Greve dos motoristas

Venda de jerricãs multiplicou por 40

Muitos têm sido os portugueses a procurar armazenar combustíveis para fazer face à greve dos motoristas de matérias perigosas. Fotografia: Miguel A. Lopes / LUSA
Muitos têm sido os portugueses a procurar armazenar combustíveis para fazer face à greve dos motoristas de matérias perigosas. Fotografia: Miguel A. Lopes / LUSA

Foi o caso da Prolipet, de Leiria, que só a semana passada despachou 5 mil embalagens para transporte de combustíveis

A aproximação do Dia D sem acordo à vista fez disparar a procura por jerricãs para transporte de combustíveis, embora a lei proibia o seu armazenamento em garagens ou arrecadações dos prédios, devido ao risco de libertação de vapores e de inflamação. E mesmo o transporte, em carros particulares, está limitado a um máximo de 60 litros em recipiente devidamente homologado para o efeito. Às empresas produtoras de jerricãs, as encomendas começaram a chegar em força a partir de meados de julho, e com especial ênfase na última semana.

Foi o que aconteceu com a Prolipet, uma pequena unidade familiar de Leiria, que, em média, vende 500 jerricãs para transporte de combustíveis por mês e que, “só na última semana já expediu cinco mil”, explicou ao Dinheiro Vivo o responsável da empresa.

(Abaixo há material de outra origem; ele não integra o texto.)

(** The machine, as its configuration space describes it.  The function [d] is the first
    virtio function of the type.  Its capabilities are at [l1 ++ msix :: l2], that at
    [msix] the only one for MSI-X, with an empty table at [table]; the virtio
    capabilities do not overlap it, and describe one common structure and some for
    doorbells and for the device.  The device follows the standard, and the allocator
    has memory for the driver, its capabilities and queues at [addrs], leaving [rest]. *)
Record bringable (hw : VirtioHw) (dtype : Z) (p : Pci) (k : Kern) (d : Device) (msix table : Z) (addrs rest : list Z) : Prop := mkBringable {
  br_known : known dtype;
  br_features : 0 <= hw_features hw < 2 ^ 64;
  br_accepts : hw_features_ok hw (wanted dtype (hw_features hw)) = true;
  br_queue : queue_size_ok (hw_queue_size hw 0);
  br_queues : lenz addrs = hw_num_queues hw /\ lenz addrs < 65535 /\ lenz addrs < hw_vectors hw;
  br_addrs : Forall (fun a => a <> 0) addrs;
  br_device : exists ds1 ds2, devices p = ds1 ++ d :: ds2 /\ Forall (fun x => vendor_id x <> 0x1af4 \/ device_id x <> dtype) ds1 /\ vendor_id d = 0x1af4 /\ device_id d = dtype;
  br_place : 0 <= bus d < 256 /\ 0 <= device d < 32 /\ 0 <= function d < 8;
  br_msix : 64 <= msix < 248 /\ cap_id (read_conf_reg p d msix) = CAP_MSIX /\ field 16 11 (read_conf_reg p d msix) + 1 = hw_vectors hw;
  br_table : table = msix_table p d (read_conf_reg p d (msix + 4)) /\ table_ok table (hw_vectors hw) /\ lenz (vectors_of dtype) <= hw_vectors hw /\
    forall j, 0 <= j < hw_vectors hw -> mmio p (table + 16 * j) = 0;
  br_caps : exists l1 l2 buffer objs b c1 cap c2, capabilities p d (l1 ++ msix :: l2) /\
    Forall (fun a => cap_id (read_conf_reg p d a) <> CAP_MSIX /\ (is_virtio_cap p d a = true -> 0 <= a < 240 /\ forall j, 0 <= j <= 4 -> (a + 4 * j) / 4 <> msix / 4)) (l1 ++ l2) /\
    virtio_caps p d (l1 ++ msix :: l2) = c1 ++ cap :: c2 /\ cfg_type cap = VIRTIO_PCI_CAP_COMMON_CFG /\ Forall not_common (c1 ++ c2) /\
    Exists (fun c => cfg_type c = VIRTIO_PCI_CAP_NOTIFY_CFG) (c1 ++ c2) /\ Exists (fun c => cfg_type c = VIRTIO_PCI_CAP_DEVICE_CFG) (c1 ++ c2) /\
    supply k = buffer :: objs ++ b :: addrs ++ rest /\ buffer <> 0 /\ b <> 0 /\ Forall (fun o => o <> 0) objs /\ length objs = length (c1 ++ cap :: c2);
}.

(** The device is in operation: its status says so, it accepted the features, and every
    queue is empty and enabled, with its rings at the memory that the registers name and
    vector [1 + i]; the doorbells are where the capability says. *)
Record in_operation (hw : VirtioHw) (p : Pci) (d : Device) (addrs : list Z) (v : VirtioPciDevice) : Prop := mkInOperation {
  io_vdev : vdev v = d;
  io_status : device_status (common_cfg v) = 15;
  io_features : accepted_features (common_cfg v) = wanted (device_id d) (hw_features hw);
  io_queues : let '(driver_off, device_off, _) := queue_layout (hw_queue_size hw 0) in
    forall i a, addrs !! i = Some a -> queue_ready hw (hw_queue_size hw 0) driver_off device_off (Z.of_nat i) a v;
  io_notify : exists c, notify_cfg v = Some c /\ cfg_type c = VIRTIO_PCI_CAP_NOTIFY_CFG /\ notify_base v = capability_addr p d c;
  io_device : exists c, device_cfg v = Some c /\ cfg_type c = VIRTIO_PCI_CAP_DEVICE_CFG;
}.

Lemma find_device_first dtype p d ds1 ds2 : known dtype -> devices p = ds1 ++ d :: ds2 -> Forall (fun x => vendor_id x <> 0x1af4 \/ device_id x <> dtype) ds1 ->
  vendor_id d = 0x1af4 -> device_id d = dtype -> find_device dtype p = Some d.
Proof.
  intros Hk Hd H1 Hv Hid. unfold find_device. rewrite Hd, filter_app. assert (u16 dtype = dtype) as Hu by (by destruct Hk as [-> | ->]).
  assert (filter (fun d => (is_virtio d && has_device_id dtype d) = true) ds1 = []) as ->.
  { clear Hd. induction H1 as [|x ds1 Hx _ IH]; [done|]. rewrite filter_cons_False; [done|]. unfold is_virtio, has_device_id. rewrite Hu.
    destruct (Z.eqb_spec (vendor_id x) 0x1af4), (Z.eqb_spec (device_id x) dtype); naive_solver. }
  rewrite filter_cons_True; [done|]. unfold is_virtio, has_device_id. by rewrite Hv, Hid, Hu, !Z.eqb_refl.
Qed.

Lemma descriptor_vectors dtype : known dtype -> find_virtio_device_descriptor dtype = Some (vectors_of dtype).
Proof. by intros [-> | ->]. Qed.

(** Enabling the interrupts leaves the virtio capabilities as they are. *)
Lemma virtio_caps_on p p' d msix l : msix_on p p' d msix ->
  Forall (fun a => is_virtio_cap p d a = true -> 0 <= a < 240 /\ forall j, 0 <= j <= 4 -> (a + 4 * j) / 4 <> msix / 4) l -> virtio_caps p' d l = virtio_caps p d l.
Proof.
  intros [Hlow Hother _] H. unfold virtio_caps. induction H as [|a l Ha _ IH]; [done|]. cbn [List.filter].
  assert (is_virtio_cap p' d a = is_virtio_cap p d a) as ->. { unfold is_virtio_cap, read_conf_reg, read_config. by rewrite (proj1 (low_fields _ _ (Hlow _))). }
  destruct (is_virtio_cap p d a) eqn:E; [|exact IH]. destruct (Ha eq_refl) as [Hr Hne]. cbn [fmap list_fmap]. rewrite IH. f_equal. unfold virtio_cap.
  assert (forall j, 0 <= j <= 4 -> read_conf_reg p' d (a + 4 * j) = read_conf_reg p d (a + 4 * j)) as Hj.
  { intros j Hj. unfold read_conf_reg. rewrite (wrap_small 8) by lia. apply Hother; [lia|by apply Hne]. }
  pose proof (Hj 0 ltac:(lia)) as E0. rewrite Z.mul_0_r, Z.add_0_r in E0. rewrite E0, (Hj 1 ltac:(lia) : read_conf_reg p' d (a + 4) = _), (Hj 2 ltac:(lia) : read_conf_reg p' d (a + 8) = _), (Hj 3 ltac:(lia) : read_conf_reg p' d (a + 12) = _), (Hj 4 ltac:(lia) : read_conf_reg p' d (a + 16) = _). done.
Qed.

A necessidade de dar resposta aos pedidos urgentes dos clientes nacionais levaram a Prolipet a adiar até algumas entregas no mercado espanhol.

“Sentimos um grande aumento das encomendas sensivelmente há 15 dias, nomeadamente até de empresas com quem nem trabalhávamos e em tamanhos, como os jerricãs de cinco e 10 litros, que não produzimos habitualmente. Mas agora já está a acalmar e contamos ter as entregas todas feitas até ao início da próxima semana”, diz Ricardo Henriques.

Com sede em Tomar, a Prolipet tem a fábrica instalada nas Cortes, Leiria, onde dá emprego a seis pessoas. Como Prolipet existe há, apenas, seis anos, mas conta com uma experiência acumulada no sector de mais de 15 anos. Os garrafões plásticos e jerricãs para a agricultura e indústria alimentar são a sua principal área de negócios, em especial para o acondicionamento e transporte de azeite, mas produz, também, comedouros e bebedouros para animais, regadores e baldes para a construção, entre outros.

Ao contrário da maior parte das unidades fabris, que fecham para férias em agosto, a Prolipet dá 15 dias de férias aos funcionários em junho ou julho, consoante o trabalho, e o resto no fim do ano. “Sabemos que é um mês de grande trabalho, vendemos muito para embaladores de azeite. Sabe que muitos dos emigrantes que vêm passar férias aproveitam para levar azeite no regresso”, refere Ricardo Henriques.

Embora muitos dos seus produtos se destinem, indiretamente, a mercados africanos e alguma coisa a França, Ricardo Henriques admite que a Prolipet só exporta, diretamente, para Espanha. “É um produto leve, mas volumoso, é complicado”, sublinha. Só há dois anos começou a produzir, também, os jerricãs para transporte de combustíveis, produto que vale cerca de 10% das suas vendas. “Tem crescido todos os anos e temos um novo contrato para fornecer uma empresa espanhola, no próximo ano, que nos vai fazer praticamente duplicar a faturação”, refere o empresário.